Seven if you don't count Brown, that is.
Take a look at the cover art.
Now. I'm going to give you one guess. One.
What do you think is listed on the verso page?
Yup. The designer/brand names of the clothes.
Okay, consumerism/blatant subliminal (oxymoron much?) advertising aside, here goes...
Honestly, it was kind of boring. Spoiled rich kids run around NYC (for the most part), most of them with jobs for the very first time, being spoiled rich kids. One of them is starring in a movie, one of them is the director of photography for said movie, one is working wardrobe for the same movie, one of them is working at the Strand (He loves to read and write really, really bad poetry -- odd parallel to The Clique there...), one of them is spending his summer being punished by his lacrosse coach. (The punishment is manual labor.) I'm probably forgetting someone, but you get the idea.
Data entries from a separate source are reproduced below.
Section BarcodeUpload.
Import JSValue BarcodeScannerNative.

Lemma uploadImage_tries android now when_ answer ok w img f :
  picked w = Some img ->
  str_truthy (uri img) = true ->
  buildFileForUpload android now (Some img) = Some f ->
  uploadImage android now when_ answer ok w
  = try_fields ["file"; "image"] f when_ answer ok None
      {| picked := picked w; loading := true; serverResult := None;
         saved := saved w; alerts := alerts w; requests := requests w |}.
Proof.
  intros Hp Hu Hf. unfold uploadImage. rewrite Hp, Hu. cbv zeta. simpl negb. cbv iota.
  by rewrite Hf.
Qed.

End BarcodeUpload.

(** X21.  On the barcode screen, [uploadImage] of an image with a non-empty
    uri tries the field name file and, only if that request is rejected or
    answered with a status that is not ok, the field name image; the first
    answer that is ok ends it: the result shown and saved first among the
    scans records the field name that worked, and nothing is alerted.  When
    both fail, two requests were made, nothing is shown or saved, and one
    alert tells the last failure: its message, the status and text of the
    answer, or that the error is unknown.  In every case the screen stops
    loading. *)
Theorem upload_tries_file_then_image android now when_ answer ok w img :
  BarcodeScannerNative.picked w = Some img ->
  JSValue.str_truthy (BarcodeScannerNative.uri img) = true ->
  exists f,
    BarcodeScannerNative.buildFileForUpload android now (Some img) = Some f /\
    let w' := BarcodeScannerNative.uploadImage android now when_ answer ok w in
    let by_file := BarcodeScannerNative.upload_request "file" f in
    let by_image := BarcodeScannerNative.upload_request "image" f in
    let shown field_ code :=
      BarcodeScannerNative.requests w'
      = BarcodeScannerNative.requests w
        ++ (if String.eqb field_ "file" then [by_file] else [by_file; by_image]) /\
      BarcodeScannerNative.alerts w' = BarcodeScannerNative.alerts w /\
      exists out,
        BarcodeScannerNative.serverResult w' = Some out /\
        BarcodeScannerNative.field out = field_ /\
        BarcodeScannerNative.status out = code /\
        head (BarcodeScannerNative.savedFoods (BarcodeScannerNative.saved w')) = Some out in
    let failed text :=
      BarcodeScannerNative.requests w'
      = BarcodeScannerNative.requests w ++ [by_file; by_image] /\
      BarcodeScannerNative.serverResult w' = None /\
      BarcodeScannerNative.saved w' = BarcodeScannerNative.saved w /\
      BarcodeScannerNative.alerts w'
      = BarcodeScannerNative.alerts w ++ [("Upload failed", text)] in
    BarcodeScannerNative.loading w' = false /\
    match answer "file", answer "image" with
    | BarcodeScannerNative.Ok code _ _, _ => shown "file" code
    | _, BarcodeScannerNative.Ok code _ _ => shown "image" code
    | _, BarcodeScannerNative.NetworkError (Some m) =>
        failed (if JSValue.str_truthy m then m else "Unknown error")
    | _, BarcodeScannerNative.NetworkError None => failed "Unknown error"
    | _, BarcodeScannerNative.NotOk code txt =>
        failed ("status " +:+ JSNumber.toString (JSNumber.of_Z code) +:+ ": " +:+ txt)
    end.
Proof.
  intros Hp Hu.
  destruct (build_file android now img Hu) as (f & Hf & _).
  exists f. split; [exact Hf|]. cbv zeta.
  rewrite (uploadImage_tries android now when_ answer ok w img f Hp Hu Hf).
  unfold BarcodeScannerNative.try_fields.
  destruct (answer "file") as [m1|c1 j1 r1|c1 t1];
    destruct (answer "image") as [m2|c2 j2 r2|c2 t2];
    cbn [BarcodeScannerNative.loading BarcodeScannerNative.requests
         BarcodeScannerNative.alerts BarcodeScannerNative.serverResult
         BarcodeScannerNative.saved BarcodeScannerNative.field
         BarcodeScannerNative.status BarcodeScannerNative.savedFoods
         BarcodeScannerNative.saveResult String.eqb Ascii.eqb Bool.eqb];
    rewrite <- ?app_assoc;
    try (split; [done|]; split; [done|]; split; [done|]; eexists; by repeat split);
    try (destruct m2 as [m2|]); by repeat split.
Qed.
All of the hype had led me to expect page after page of debauchery. Orgies and hard drugs and so on. They swear a lot, drink a lot (mostly beer and wine), Nate smokes a lot of pot, and a bunch of them are cigarette smokers, but that's about it. The book practically includes PSAs about not smoking, though -- most of the characters who do smoke regularly are always wheezing. There's talk of sex -- Blair wants to Do It with her current man, Lord Marcus, but he seems to be more interested in his cousin, so that peters out. There was no actual sex in the entire book. This was probably the raunchiest bit:
Nate could picture him popping Viagra and jacking off to the pornos he probably kept in the glove compartment.
Snore. Obviously I can't speak for the whole series, and maybe you have to read the earlier books to appreciate the later ones. (I doubt it.) It had its moments -- there were bits that made me smirk. But those 'bits' were few and far between -- nothing so special that I feel the need to recommend the book. To anyone. Even as a beach book.
The characters aren't famous because they're interesting or talented. They're famous because they're rich. If you're obsessed with Paris Hilton & Co., you might like these books. Otherwise, I'd skip it.
Of course, if you want another opinion, read the comments at Amazon. Jeepers. People LOVE this series.